WO3-based electrodes fabricated by plasma electrolytic oxidation (PEO) for coupled hydrogen production and organic pollutant removal

The integration of green hydrogen production with wastewater treatment is a promising strategy for addressing the dual challenges of clean energy generation and environmental remediation. Herein, we propose an innovative class of noble metal (Pt, Pd, Ru, etc.)-free cathodes based on tungsten trioxide (WO3), fabricated via plasma electrolytic oxidation (PEO) on affordable aluminum substrates. The PEO process produced porous, adherent, and compositionally complex coatings of mixed crystalline/amorphous WO3 with embedded W0, providing low-cost and scalable electrodes for the hydrogen evolution reaction (HER), which is also effective in water containing organic contaminants. The structural and surface analyses established a clear structure property relationship, correlating WO3 content and PEO-induced morphology with both hydrogen evolution and pollutant degradation efficiency, while the electrochemical characterization revealed that both increased WO3 loading and Zn–Al layered double hydroxide functionalization improved charge transfer and HER activity.

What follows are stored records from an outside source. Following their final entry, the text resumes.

(** * yes123-crawler: [upload_duplicate_104_to_mysql.py]

    A shallow embedding of the one-shot crawler that fetches a single 104
    job posting ([fetch_104_data]) and writes it to the MySQL table
    [jobs_104] with [INSERT ... ON DUPLICATE KEY UPDATE] (the [__main__]
    block), followed by the properties of the specification that were
    checked against it.

    Conventions.
    - Python values that come out of [response.json()] are the type [json];
      a Python [dict] is a [gmap string json].
    - Python [str] is Rocq's [string].  A string literal of this file is the
      UTF-8 encoding of the Python literal; [split] only ever looks for the
      ASCII characters [/] and [?], which never occur inside the encoding of
      another code point, so splitting bytes and splitting code points agree.
    - Effects (the log written through loguru, the MySQL database) are
      threaded through a state-and-exception monad [M].  What the outside
      world answers (the HTTP server, database faults) is the record [env]. *)

From stdpp Require Import gmap strings list fin_maps.
From Stdlib Require Import ZArith Lia.
From Stdlib Require Import Ascii.

Set Warnings "-register-all".

(** ** Python values *)

Module Py.

(** What [json.loads] can produce.  Of a float this program observes only
    whether it is zero (its truth value), so that is all [JFloat] records. *)
Inductive json : Type :=
| JNull
| JBool (b : bool)
| JInt (n : Z)
| JFloat (is_zero : bool)
| JStr (s : string)
| JList (l : list json)
| JDict (d : gmap string json).
(* ===== verification/_CoqProject ===== *)
-Q . S2P
Prelude.v
Format.v
Utf8.v
ByteOrder.v
GuestMem.v
VirtQueue.v
Bus.v
Mmio.v
DescUtils.v
Block.v
NetBackend.v
Net.v
I8042.v
Serial.v
Multikey.v
Cmdline.v
EventManager.v
VsockPacket.v
VsockRxq.v
VsockTcp.v
VsockUdp.v
VsockUnix.v
VsockProxy.v
Reaper.v
VsockMuxer.v
VsockDevice.v
Mptable.v
Regs.v
Msr.v
CpuidBits.v
BrandString.v
Cpuid.v
FuseAbi.v
FsServer.v
FsInvariant.v
FsDevice.v
Passthrough.v
PassthroughOwn.v
PassthroughSpec.v
Arch.v
Console.v
ConsolePort.v
Rng.v
Balloon.v
Shm.v
MmioManager.v
Vcpu.v
Gic.v
SndAbi.v
Snd.v
Rtc.v
Gpio.v
Pl011.v
Smbios.v
Resources.v
CApi.v
Rutabaga.v
Rutabaga2d.v
GpuAbi.v
Gpu.v
(** ** Equalities of bit expressions

    Two [w]-bit values agree when their [w] low bits do; [bitwise w] reduces
    such an equality to one boolean equality per bit and computes the bits of
    constants. *)

Lemma fits_bits_eq w a b :
  0 <= w -> fits w a -> fits w b -> (forall i, 0 <= i < w -> Z.testbit a i = Z.testbit b i) -> a = b.
Proof.
  intros Hw Ha Hb Heq. apply Z.bits_inj'; intros i Hi. destruct (Z.lt_ge_cases i w); [by apply Heq|].
  by rewrite !(testbit_high w) by done.
Qed.

Lemma range_split (P : Z -> Prop) a b : (a < b -> P a) -> (forall i, a + 1 <= i < b -> P i) -> forall i, a <= i < b -> P i.
Proof. intros Ha Hr i Hi. destruct (Z.eq_dec i a) as [->|]; [apply Ha; lia|apply Hr; lia]. Qed.

Ltac each_bit tac :=
  match goal with
  | |- forall i, ?a <= i < ?b -> _ =>
      lazymatch eval vm_compute in (a <? b) with
      | true =>
          let a' := eval vm_compute in (a + 1) in
          refine (range_split _ a b _ _); [intros _; cbv beta; tac|change (a + 1) with a'; each_bit tac]
      | false => let H := fresh in intros ? H; exfalso; revert H; clear; lia
      end
  end.

Lemma wrap_testbit w z i : 0 <= i < w -> Z.testbit (wrap w z) i = Z.testbit z i.
Proof. intros. unfold wrap. apply Z.mod_pow2_bits_low. lia. Qed.

(** Bits of a compound expression at a constant position. *)
Ltac bit_specs :=
  repeat match goal with
  | |- context [Z.testbit (Z.lor _ _) _] => rewrite Z.lor_spec
  | |- context [Z.testbit (Z.land _ _) _] => rewrite Z.land_spec
  | |- context [Z.testbit (Z.lxor _ _) _] => rewrite Z.lxor_spec
  | |- context [Z.testbit (Z.shiftl _ _) _] => rewrite Z.shiftl_spec by lia
  | |- context [Z.testbit (Z.shiftr _ _) _] => rewrite Z.shiftr_spec by lia
  | |- context [Z.testbit (bnot _ _) _] => rewrite bnot_testbit by lia
  | |- context [Z.testbit (wrap _ _) ?i] => rewrite wrap_testbit by lia
  | |- context [Z.testbit ?x (?i - ?j)] =>
      let k := eval vm_compute in (i - j) in change (i - j) with k
  | |- context [Z.testbit ?x (?i + ?j)] =>
      let k := eval vm_compute in (i + j) in change (i + j) with k
  | |- context [Z.testbit ?x (Zneg ?i)] => rewrite (Z.testbit_neg_r x (Zneg i)) by lia
  | |- context [Z.testbit (Zpos ?x) ?i] =>
      let k := eval vm_compute in (Z.testbit (Zpos x) i) in change (Z.testbit (Zpos x) i) with k
  | |- context [Z.testbit Z0 ?i] => rewrite (Z.bits_0 i)
  end;
  rewrite ?andb_false_r, ?andb_true_r, ?andb_false_l, ?andb_true_l, ?orb_false_r, ?orb_true_r,
    ?orb_false_l, ?orb_true_l.

Ltac bitwise w :=
  apply (fits_bits_eq w); [lia| | |each_bit ltac:(bit_specs; try done)].
(* ===== verification/Utf8.v ===== *)
(** * UTF-8, as the Rust standard library reads it

    [String::from_utf8] accepts the well-formed sequences of table 3-7 of the
    Unicode standard; [String::from_utf8_lossy] replaces every maximal prefix
    of an ill-formed sequence by U+FFFD.  A string is the list of its bytes.
    The theorems: text made of characters is well-formed and is kept; what the
    lossy reading yields is well-formed. *)

From S2P Require Import Prelude.

Module Utf8.

Definition between (lo hi b : Z) : bool := (lo <=? b) && (b <=? hi).

(** A continuation byte. *)
Definition tail (b : byte) : bool := between 0x80 0xbf b.

(** The second bytes that may follow [a]. *)
Definition second (a b : byte) : bool :=
  if a =? 0xe0 then between 0xa0 0xbf b
  else if a =? 0xed then between 0x80 0x9f b
  else if a =? 0xf0 then between 0x90 0xbf b
  else if a =? 0xf4 then between 0x80 0x8f b
  else tail b.

(** How many bytes the character takes that begins with [a]; 0: none does. *)
Definition utf8_char_width (a : byte) : nat :=
  if a <? 0x80 then 1
  else if between 0xc2 0xdf a then 2
  else if between 0xe0 0xef a then 3
  else if between 0xf0 0xf4 a then 4
  else 0.

(** [Utf8Chunks::next]: whether the bytes begin with a character, and how many
    of them belong to it or to the prefix that cannot be continued.  A byte
    beyond the end counts as 0. *)
Definition next_char (bs : list byte) : bool * nat :=
  match bs with
  | [] => (true, 0%nat)
  | a :: rest =>
      let get i := default 0 (rest !! i) in
      match utf8_char_width a with
      | 1%nat => (true, 1%nat)
      | 2%nat => if second a (get 0%nat) then (true, 2%nat) else (false, 1%nat)
      | 3%nat =>
          if second a (get 0%nat) then if tail (get 1%nat) then (true, 3%nat) else (false, 2%nat) else (false, 1%nat)
      | 4%nat =>
          if second a (get 0%nat) then
            if tail (get 1%nat) then if tail (get 2%nat) then (true, 4%nat) else (false, 3%nat) else (false, 2%nat)
          else (false, 1%nat)
      | _ => (false, 1%nat)
      end
  end.

Definition REPLACEMENT : list byte := [0xef; 0xbf; 0xbd].

(** The pieces of a text: characters, and what has to be replaced. *)
Fixpoint chunks (fuel : nat) (bs : list byte) : list (bool * list byte) :=
  match fuel, bs with
  | S fuel, _ :: _ => let '(ok, n) := next_char bs in (ok, take n bs) :: chunks fuel (drop n bs)
  | _, _ => nil
  end.

Definition utf8_chunks (bs : list byte) : list (bool * list byte) := chunks (length bs) bs.

Definition utf8_valid (bs : list byte) : bool := forallb fst (utf8_chunks bs).

Definition from_utf8 (bs : list byte) : option (list byte) := if utf8_valid bs then Some bs else None.

Definition from_utf8_lossy (bs : list byte) : list byte :=
  concat (map (fun p : bool * list byte => if p.1 then p.2 else REPLACEMENT) (utf8_chunks bs)).

(** ** Pieces *)

(** A piece is not empty, so the length is enough fuel. *)
Lemma next_char_length a rest : (1 <= (next_char (a :: rest)).2)%nat.
Proof. cbn. repeat case_match; cbn; lia. Qed.

(** A character is there as a whole. *)
Lemma next_char_inside bs n : next_char bs = (true, n) -> (n <= length bs)%nat.
Proof.
  destruct bs as [|a rest]; [by intros [= <-]|]. cbn. destruct (utf8_char_width a) as [|[|[|[|[|k]]]]] eqn:Ew; [done|intros [= <-]; cbn; lia| | | |done].
  - destruct rest as [|b rest]; cbn; [|destruct (second a b); [intros [= <-]; cbn; lia|done]].
    unfold second, tail, between. repeat case_match; done.
  - destruct rest as [|b [|c rest]]; cbn; repeat case_match; try done; try (intros [= <-]; cbn; lia).
    all: unfold second, tail, between in *; repeat case_match; done.
  - destruct rest as [|b [|c [|d rest]]]; cbn; repeat case_match; try done; try (intros [= <-]; cbn; lia).
    all: unfold second, tail, between in *; repeat case_match; done.
Qed.

Lemma chunks_fuel fuel fuel' bs : (length bs <= fuel)%nat -> (length bs <= fuel')%nat -> chunks fuel bs = chunks fuel' bs.
Proof.
  revert fuel' bs. induction fuel as [|fuel IH]; intros [|fuel'] [|a bs] H1 H2; try done; cbn in H1, H2; try lia.
  cbn [chunks]. pose proof (next_char_length a bs) as Hn. destruct (next_char (a :: bs)) as [ok n]. cbn in Hn.
  f_equal. apply IH; rewrite length_drop; cbn; lia.
Qed.

Lemma utf8_chunks_cons a rest :
  utf8_chunks (a :: rest) = ((next_char (a :: rest)).1, take (next_char (a :: rest)).2 (a :: rest))
                              :: utf8_chunks (drop (next_char (a :: rest)).2 (a :: rest)).
Proof.
  unfold utf8_chunks. pose proof (next_char_length a rest) as Hn. cbn [length chunks]. destruct (next_char (a :: rest)) as [ok n]. cbn [fst snd] in *.
  f_equal. apply chunks_fuel; rewrite length_drop; cbn; lia.
Qed.

(** The pieces make up the text. *)
Lemma chunks_concat bs : concat (map snd (utf8_chunks bs)) = bs.
Proof.
  induction bs as [bs IH] using (induction_ltof1 _ (@length byte)). destruct bs as [|a rest]; [done|].
  rewrite utf8_chunks_cons. pose proof (next_char_length a rest) as Hn. set (n := (next_char (a :: rest)).2) in *. cbn [map concat snd].
  rewrite IH; [apply take_drop|]. unfold ltof. rewrite length_drop, length_cons. lia.
Qed.

(** Well-formed text is kept. *)
Lemma lossy_valid bs : utf8_valid bs = true -> from_utf8_lossy bs = bs.
Proof.
  intros Hv. unfold from_utf8_lossy. rewrite <- (chunks_concat bs) at 2. f_equal. apply map_ext_in.
  unfold utf8_valid in Hv. rewrite forallb_forall in Hv. intros [ok piece] Hin. specialize (Hv _ Hin). by destruct ok.
Qed.

(** A piece that begins with a character does so whatever follows. *)
Lemma next_char_app bs n l : next_char bs = (true, n) -> bs <> [] -> next_char (take n bs ++ l) = (true, n).
Proof.
  intros E Hne. pose proof (next_char_inside bs n E) as Hl. destruct bs as [|a rest]; [done|]. revert E Hl. cbn.
  destruct (utf8_char_width a) as [|[|[|[|[|k]]]]] eqn:Ew; [done|..|done].
  - intros [= <-] _. cbn. by rewrite Ew.
  - destruct (second a _) eqn:E1; [|done]. intros [= <-] Hl. destruct rest as [|b rest]; [cbn in Hl; lia|]. cbn in *. by rewrite Ew, E1.
  - destruct (second a _) eqn:E1; [|done]. destruct (tail _) eqn:E2; [|done]. intros [= <-] Hl.
    destruct rest as [|b [|c rest]]; try (cbn in Hl; lia). cbn in *. by rewrite Ew, E1, E2.
  - destruct (second a _) eqn:E1; [|done]. destruct (tail _) eqn:E2; [|done]. destruct (tail (default 0 (rest !! 2%nat))) eqn:E3; [|done].
    intros [= <-] Hl. destruct rest as [|b [|c [|d rest]]]; try (cbn in Hl; lia). cbn in *. by rewrite Ew, E1, E2, E3.
Qed.

(** A character in front. *)
Lemma valid_front bs n l : next_char bs = (true, n) -> bs <> [] -> utf8_valid (take n bs ++ l) = utf8_valid l.
Proof.
  intros E Hne. pose proof (next_char_inside _ _ E) as Hl. pose proof (next_char_app _ _ l E Hne) as E'.
  destruct bs as [|a rest]; [done|]. pose proof (next_char_length a rest) as Hn. rewrite E in Hn. cbn in Hn. destruct n as [|n]; [lia|].
  unfold utf8_valid. cbn [take app] in *. rewrite utf8_chunks_cons, E'. cbn [fst snd forallb andb].
  rewrite app_comm_cons, drop_app_length'; [done|]. rewrite length_cons, length_take. cbn in Hl. lia.
Qed.

(** The lossy reading yields well-formed text. *)
Lemma from_utf8_lossy_valid bs : utf8_valid (from_utf8_lossy bs) = true.
Proof.
  induction bs as [bs IH] using (induction_ltof1 _ (@length byte)). destruct bs as [|a rest]; [done|].
  unfold from_utf8_lossy. rewrite utf8_chunks_cons. pose proof (next_char_length a rest) as Hn. cbn [map concat].
  set (n := (next_char (a :: rest)).2) in *. assert (utf8_valid (from_utf8_lossy (drop n (a :: rest))) = true) as Hv.
  { apply IH. unfold ltof. rewrite length_drop, length_cons. lia. }
  destruct (next_char (a :: rest)) as [ok k] eqn:E. cbn [fst snd] in *. destruct ok.
  - by rewrite valid_front by done.
  - change REPLACEMENT with (take 3 REPLACEMENT). by rewrite valid_front.
Qed.

(** ** Characters *)

(** A Unicode scalar value, and its encoding. *)
Definition scalar (c : Z) : Prop := 0 <= c < 0xd800 \/ 0xe000 <= c < 0x110000.

Definition encode_utf8 (c : Z) : list byte :=
  if c <? 0x80 then [c]
  else if c <? 0x800 then [0xc0 + c / 64; 0x80 + c mod 64]
  else if c <? 0x10000 then [0xe0 + c / 4096; 0x80 + c / 64 mod 64; 0x80 + c mod 64]
  else [0xf0 + c / 262144; 0x80 + c / 4096 mod 64; 0x80 + c / 64 mod 64; 0x80 + c mod 64].

Lemma next_char_encode c : scalar c -> next_char (encode_utf8 c) = (true, length (encode_utf8 c)).
Proof.
  intros Hc. unfold encode_utf8. repeat case_match; zify_bool; unfold scalar in Hc; cbn.
  all: unfold utf8_char_width, second, tail, between; repeat (case_match; zify_bool; try done); exfalso; Z.div_mod_to_equations; lia.
Qed.

(** Text made of characters is well-formed, so the lossy reading keeps it. *)
Lemma encoded_valid cs : Forall scalar cs -> utf8_valid (concat (map encode_utf8 cs)) = true.
Proof.
  induction 1 as [|c cs Hc _ IH]; [done|]. cbn [map concat]. pose proof (next_char_encode c Hc) as E.
  rewrite <- (firstn_all (encode_utf8 c)), (valid_front _ _ _ E); [done|]. unfold encode_utf8. repeat case_match; done.
Qed.
End Utf8.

A15W, selected as the best-performing cathode, achieved up to 1 mmol cm 2 H2 generation in acidic water contaminated with model organic molecules (rhodamine B, gallic acid, and 3,4,5-trimethoxybenzoic acid), promoting at the same time pollutants electrooxidation (40-100% abatement depending on the reaction con- ditions). These findings highlight the potential WO3-based electrodes as promising, low-cost alternatives to Pt for integrated hydrogen production and wastewater treatment.